Saturday, November 29, 2008
Dumbest. Code. Ever.
During my morning break, I staggered my way over with an unsteady gait to Starbucks. Lots of other employees were doing the same so naturally there were a lot of people around. There is a gift shop, a drug store and the info desk right in front of the Starbucks so many patients and families are also in the area. For some reason I noticed a lom with an oxygen tank and mask making his way through the gift shop. Apparently there was some resident who was meandering about as well when the lom started gasping for air and turning blue. The heroic resident quickly called a code and in the commotion I made my way over to see what the big fuss was all about. Turns out the tubing got disconnected from the tank when the lom tried to reach for a magazine from an awkward corner.
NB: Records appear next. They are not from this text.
(* ===== verification/ClusterSafety.v ===== *)
(** * The order in which a cluster comes up and goes down

    The cluster service on a world that logs the calls it makes.  The abstract
    specifications [cluster_up] and [cluster_down] say which sequences of calls a
    [Provision] and a [Destroy] may be, with the result of each; every run of the
    code is one of them. *)

From stdpp Require Import gmap.
From S2P Require Import Prelude GoStrings Apperr GoMonad Triples Instances Runtime Stores Provision ProvisionOps Failover ClusterCtl.

(** ** Events *)

Inductive CEvent :=
  | CMembers (ms : result (list Inst))
  | CProvision (id : string) (r : result unit)
  | CPrimary (id : string) (r : result unit)
  | CReplica (id : string) (source : Inst) (r : result unit)
  | CRouter (spec : RouterSpec) (r : result (string * Z))
  | CDrop (primary : Inst) (slot : string) (r : result unit)
  | CDestroy (id : string) (r : result unit)
  | CDeleteRow (id : string) (r : result unit)
  | CStatus (status : string).

(** ** Going down *)

(** The calls that take one member down: its slot on the primary, if it is a
    replica and there is a primary to hold one, then the member. *)
Inductive member_down (primary m : Inst) (r : result unit) : list CEvent → Prop :=
  | DownReplica d :
      inst_Role m = RoleReplica → inst_ContainerID primary ≠ "" →
      member_down primary m r [CDrop primary (SlotName (inst_Name m)) d; CDestroy (inst_ID m) r]
  | DownOther :
      inst_Role m ≠ RoleReplica ∨ inst_ContainerID primary = "" →
      member_down primary m r [CDestroy (inst_ID m) r].

(** Members taken down one after the other, up to the first that fails. *)
Inductive members_down (primary : Inst) : list Inst → result unit → list CEvent → Prop :=
  | DownAll : members_down primary [] (Ok tt) []
  | DownNext m ms l1 l2 r :
      member_down primary m (Ok tt) l1 → members_down primary ms r l2 →
      members_down primary (m :: ms) r (l1 ++ l2)
  | DownStop m ms l e :
      member_down primary m (Err e) l →
      members_down primary (m :: ms) (Err e) (l ++ [CStatus ClusterError]).

(** The primary of the listed members, which come with it first. *)
Definition listed_primary (ms : list Inst) : Inst :=
  match ms with
  | p :: _ => if bool_decide (inst_Role p = RolePrimary) then p else zeroInst
  | [] => zeroInst
  end.

Inductive cluster_down (id : string) : result unit → list CEvent → Prop :=
  | DownNoCluster e : cluster_down id (Err e) []
  | DownNoMembers e : cluster_down id (Err e) [CStatus ClusterDestroying; CMembers (Err e)]
  | DownFailed ms e l :
      members_down (listed_primary ms) (rev ms) (Err e) l →
      cluster_down id (Err e) ([CStatus ClusterDestroying; CMembers (Ok ms)] ++ l)
  | DownDone ms r l :
      members_down (listed_primary ms) (rev ms) (Ok tt) l →
      cluster_down id r ([CStatus ClusterDestroying; CMembers (Ok ms)] ++ l ++ [CDeleteRow id r]).

(** ** Coming up *)

(** Replicas built from [p] one after the other, up to the first that fails. *)
Inductive replicas_up (p : Inst) : list Inst → result (list string) → list CEvent → Prop :=
  | UpAll : replicas_up p [] (Ok []) []
  | UpNext r rs names l :
      replicas_up p rs (Ok names) l →
      replicas_up p (r :: rs) (Ok (inst_Name r :: names)) (CReplica (inst_ID r) p (Ok tt) :: l)
  | UpLater r rs e l :
      replicas_up p rs (Err e) l →
      replicas_up p (r :: rs) (Err e) (CReplica (inst_ID r) p (Ok tt) :: l)
  | UpStop r rs e : replicas_up p (r :: rs) (Err e) [CReplica (inst_ID r) p (Err e)].

(** The calls of [provision] and their result: nothing is built before the
    primary, no router before every replica streams. *)
Inductive cluster_up : result unit → list CEvent → Prop :=
  | UpNoCluster e : cluster_up (Err e) []
  | UpNoMembers e : cluster_up (Err e) [CMembers (Err e)]
  | UpNoPrimary ms e :
      (∀ p rest, ms = p :: rest → inst_Role p ≠ RolePrimary) → cluster_up (Err e) [CMembers (Ok ms)]
  | UpPrimaryFailed p rest e :
      inst_Role p = RolePrimary →
      cluster_up (Err e) [CMembers (Ok (p :: rest)); CProvision (inst_ID p) (Err e)]
  | UpUnrecorded p rest q e :
      inst_Role p = RolePrimary →
      cluster_up (Err e)
        [CMembers (Ok (p :: rest)); CProvision (inst_ID p) (Ok tt); CPrimary (inst_ID q) (Err e)]
  | UpReplicaFailed p rest q e l :
      inst_Role p = RolePrimary → replicas_up q rest (Err e) l →
      cluster_up (Err e)
        ([CMembers (Ok (p :: rest)); CProvision (inst_ID p) (Ok tt); CPrimary (inst_ID q) (Ok tt)] ++ l)
  | UpNoPassword p rest q names e l :
      inst_Role p = RolePrimary → replicas_up q rest (Ok names) l →
      cluster_up (Err e)
        ([CMembers (Ok (p :: rest)); CProvision (inst_ID p) (Ok tt); CPrimary (inst_ID q) (Ok tt)] ++ l)
  | UpRouterFailed p rest q names spec e l :
      inst_Role p = RolePrimary → replicas_up q rest (Ok names) l →
      rsp_Members spec = RouterMembersFromInstances (inst_Name q) names →
      cluster_up (Err e)
        ([CMembers (Ok (p :: rest)); CProvision (inst_ID p) (Ok tt); CPrimary (inst_ID q) (Ok tt)] ++ l ++
         [CRouter spec (Err e)])
  | UpDone p rest q names spec rp r l :
      inst_Role p = RolePrimary → replicas_up q rest (Ok names) l →
      rsp_Members spec = RouterMembersFromInstances (inst_Name q) names →
      cluster_up r
        ([CMembers (Ok (p :: rest)); CProvision (inst_ID p) (Ok tt); CPrimary (inst_ID q) (Ok tt)] ++ l ++
         [CRouter spec (Ok rp)]).

(** ** The logging world *)

Section logged.
Context {S : Type} {CP0 : ClusterProvisioner S} {IS0 : InstanceStore S} {CS0 : ClusterStore S}
  {RR0 : RouterRemover S}.

#[local] Instance logged_cprov : ClusterProvisioner (S * list CEvent) := {|
  cp_Provision ctx id g := traced (CProvision id) (cp_Provision ctx id g);
  cp_ProvisionReplica ctx id p g := traced (CReplica id p) (cp_ProvisionReplica ctx id p g);
  cp_StartRouter ctx sp g := traced (CRouter sp) (cp_StartRouter ctx sp g);
  cp_Destroy ctx id b := traced (CDestroy id) (cp_Destroy ctx id b);
  cp_DropReplicationSlot ctx p slot := traced (CDrop p slot) (cp_DropReplicationSlot ctx p slot);
  cp_emit g step detail := on_fst (cp_emit g step detail);
|}.

#[local] Instance logged_cinst : InstanceStore (S * list CEvent) := {|
  repo_Create ctx n := on_fst (repo_Create ctx n);
  repo_Get ctx id := on_fst (repo_Get ctx id);
  repo_GetByName ctx n := on_fst (repo_GetByName ctx n);
  repo_List ctx := on_fst (repo_List ctx);
  repo_ListByCluster ctx id := traced CMembers (repo_ListByCluster ctx id);
  repo_Password ctx id := on_fst (repo_Password ctx id);
  repo_SetRuntime ctx id cid port := on_fst (repo_SetRuntime ctx id cid port);
  repo_SetDataVolume ctx id v := on_fst (repo_SetDataVolume ctx id v);
  repo_SetStatus ctx id st err := on_fst (repo_SetStatus ctx id st err);
  repo_SetPublic ctx id b := on_fst (repo_SetPublic ctx id b);
  repo_SetEncrypted ctx id b := on_fst (repo_SetEncrypted ctx id b);
  repo_SetRole ctx id role := on_fst (repo_SetRole ctx id role);
  repo_Delete ctx id := on_fst (repo_Delete ctx id);
|}.

#[local] Instance logged_cclus : ClusterStore (S * list CEvent) := {|
  clusters_Create ctx n := on_fst (clusters_Create ctx n);
  clusters_Get ctx id := on_fst (clusters_Get ctx id);
  clusters_List ctx := on_fst (clusters_List ctx);
  clusters_SetPrimary ctx id p := traced (CPrimary p) (clusters_SetPrimary ctx id p);
  clusters_SetRouter ctx id cid port := on_fst (clusters_SetRouter ctx id cid port);
  clusters_SetStatus ctx id st msg := traced (λ _, CStatus st) (clusters_SetStatus ctx id st msg);
  clusters_Delete ctx id := traced (CDeleteRow id) (clusters_Delete ctx id);
|}.

#[local] Instance logged_crouter : RouterRemover (S * list CEvent) := {|
  router_RemoveContainer ctx id f := on_fst (router_RemoveContainer ctx id f);
|}.

(** ** The runs *)

Lemma logs_status_write ctx id st msg :
  logs (discard (clusters_SetStatus ctx id st msg)) (λ _ l, l = [CStatus st]).
Proof. apply logs_discard. eapply logs_mono; [apply logs_traced|]. done. Qed.

Lemma logs_member ctx id primary retain m :
  logs (destroyMember ctx id primary retain m) (λ r l, match r with
    | Ok _ => member_down primary m (Ok tt) l
    | Err e => ∃ l0, l = l0 ++ [CStatus ClusterError] ∧ member_down primary m (Err e) l0
    end).
Proof.
  unfold destroyMember.
  eapply (logs_bind _ _ (λ _ l, ∀ r, member_down primary m r (l ++ [CDestroy (inst_ID m) r]))).
  { destruct (_ && _) eqn:Hb.
    - apply andb_true_iff in Hb as [H1 H2]. apply bool_decide_eq_true in H1, H2.
      apply logs_discard. eapply logs_mono; [apply logs_traced|]. intros d l -> r. by apply DownReplica.
    - apply logs_ret. intros r. apply DownOther. apply andb_false_iff in Hb as [H|H];
        apply bool_decide_eq_false in H; [by left|right]. by apply dec_stable. }
  intros [] l1 Hl. eapply logs_try_or; [apply logs_traced| |].
  - intros e l2 ->. eapply logs_bind; [apply logs_status_write|]. intros [] l3 ->. apply logs_ret. rewrite app_nil_r, app_assoc. eexists. split; [done|]. apply Hl.
  - intros [] l2 ->. apply logs_ret. rewrite app_nil_r. apply Hl.
Qed.

Lemma logs_members ctx id primary retain ms :
  logs (for_each_e ms tt (λ _ m, destroyMember ctx id primary retain m)) (members_down primary ms).
Proof.
  induction ms as [|m ms IH]; [by apply logs_ret, DownAll|]. cbn [for_each_e].
  eapply logs_try_or; [apply logs_member| |].
  - intros e l1 (l0 & -> & Hd). apply logs_ret. rewrite app_nil_r. by apply DownStop.
  - intros [] l1 Hd. eapply logs_mono; [apply IH|]. intros r l Hr. by apply DownNext.
Qed.

(** C15: a cluster is taken down from the end of its member list: for
    each member the slot it used on the primary is dropped and then the member
    is destroyed, the primary, which the list starts with, last; the first
    failure stops everything with the cluster in error, and the cluster's row
    is deleted only after every member was destroyed. *)
Theorem teardown_order ctx id retain (s : S * list CEvent) :
  ∃ l, (DestroyCluster ctx id retain s).2.2 = s.2 ++ l ∧
    cluster_down id (DestroyCluster ctx id retain s).1 l.
Proof.
  apply logs_run. unfold DestroyCluster.
  eapply logs_try_or; [apply logs_silent|intros e l ->; apply logs_ret, DownNoCluster|]. intros c l0 ->.
  eapply logs_bind; [apply logs_status_write|]. intros [] l1 ->. apply logs_step; [apply logs_when; [apply logs_discard, logs_silent|done]|]. intros _.
  eapply logs_try_or; [apply logs_traced| |].
  - intros e l2 ->. apply logs_ret, DownNoMembers.
  - intros ms l2 ->. change (match ms with [] => zeroInst | p :: _ => _ end) with (listed_primary ms).
    eapply logs_try_or; [apply logs_members| |].
    + intros e l3 Hd. apply logs_ret. rewrite app_nil_r. by apply DownFailed.
    + intros [] l3 Hd. eapply logs_mono; [apply logs_traced|]. intros r l ->. by apply DownDone.
Qed.

Lemma logs_replicas ctx p g rs names0 :
  logs (for_each_e rs names0 (λ names r,
        _ <- cp_emit g "replica" ("provisioning replica " +:+ inst_Name r) ;;
        _ <-? cp_ProvisionReplica ctx (inst_ID r) p g ;;
        ok (names ++ [inst_Name r])))
    (λ res l, match res with
     | Ok names => ∃ new, names = names0 ++ new ∧ replicas_up p rs (Ok new) l
     | Err e => replicas_up p rs (Err e) l
     end).
Proof.
  revert names0. induction rs as [|r rs IH]; intros names0; cbn [for_each_e].
  { apply logs_ret. exists []. rewrite app_nil_r. split; [done|apply UpAll]. }
  eapply (logs_try_or _ _ _ (λ res l, match res with
     | Ok names => names = names0 ++ [inst_Name r] ∧ l = [CReplica (inst_ID r) p (Ok tt)]
     | Err e => l = [CReplica (inst_ID r) p (Err e)] end)).
  - apply logs_step; [apply logs_silent|intros _].
    eapply logs_try_or; [apply logs_traced| |].
    + intros e l ->. by apply logs_ret.
    + intros [] l ->. by apply logs_ret.
  - intros e l1 ->. apply logs_ret, UpStop.
  - intros names l1 [-> ->]. eapply logs_mono; [apply IH|]. intros [names|e] l Hl; [|by apply UpLater].
    destruct Hl as (new & -> & Hl). exists (inst_Name r :: new). split; [by rewrite <- app_assoc|]. by apply UpNext.
Qed.

(** A cluster comes up primary first: the listed primary is
    provisioned and recorded before any replica is touched; every replica, in
    the order of the list, is built from the primary's row as it is after that;
    the router starts only when all of them are up and its members are exactly
    the primary and those replicas; any failure stops there and is what the
    caller gets. *)
Theorem bring_up_order hmac_hex masterKey ctx id progress (s : S * list CEvent) :
  ∃ l, (provisionCluster hmac_hex masterKey ctx id progress s).2.2 = s.2 ++ l ∧
    cluster_up (provisionCluster hmac_hex masterKey ctx id progress s).1 l.
Proof.
  apply logs_run. unfold provisionCluster.
  eapply logs_try_or; [apply logs_silent|intros e l ->; apply logs_ret, UpNoCluster|]. intros c l0 ->.
  eapply logs_try_or; [apply logs_traced|intros e l ->; apply logs_ret, UpNoMembers|]. intros [|p rest] l1 ->.
  { apply logs_ret. by apply UpNoPrimary. }
  case_bool_decide as Hp.
  { apply logs_ret, UpNoPrimary. by intros ? ? [= <- <-]. }
  apply logs_step; [apply logs_silent|intros _].
  eapply logs_try_or; [apply logs_traced|intros e l ->; by apply logs_ret, UpPrimaryFailed|]. intros [] l2 ->.
  apply logs_step; [apply logs_silent|]. intros got. set (q := value_or zeroInst got).
  eapply logs_try_or; [apply logs_traced|intros e l ->; by apply logs_ret, UpUnrecorded|]. intros [] l3 ->.
  eapply logs_try_or; [apply logs_replicas| |].
  { intros e l Hl. apply logs_ret. rewrite app_nil_r. by apply (UpReplicaFailed p rest q). }
  intros names l4 (new & -> & Hl). cbn [app] in *.
  eapply logs_try_or; [apply logs_silent| |].
  { intros e l ->. apply logs_ret. rewrite !app_nil_r. by apply (UpNoPassword p rest q new). }
  intros pw l5 ->. eapply logs_try_or; [apply logs_traced| |].
  { intros e l ->. apply logs_ret. by apply (UpRouterFailed p rest q new). }
  intros [cid port] l6 ->. eapply logs_mono; [apply logs_silent|]. intros r l ->.
  by apply (UpDone p rest q new _ (cid, port)).
Qed.
End logged.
So I reconnect the tubing with the lom returning to a normal colour and unlaboured respirations. This is when I see the code team (which consists of half the ER staff) rushing towards us in a giant kurfluffle looking to save lives and look good in front of the myriad of highly attractive women in the vicinity! One of my coworkers got completely confused when he saw me and asked what was going on. When I explained the situation to him, his worried expression transformed swiftly into one of profound disdain and disappointment followed by the words, “what the fuck man?” as he storms back to the ER. The code blue turned out to be a code bust leaving the resident exceptionally embarrassed.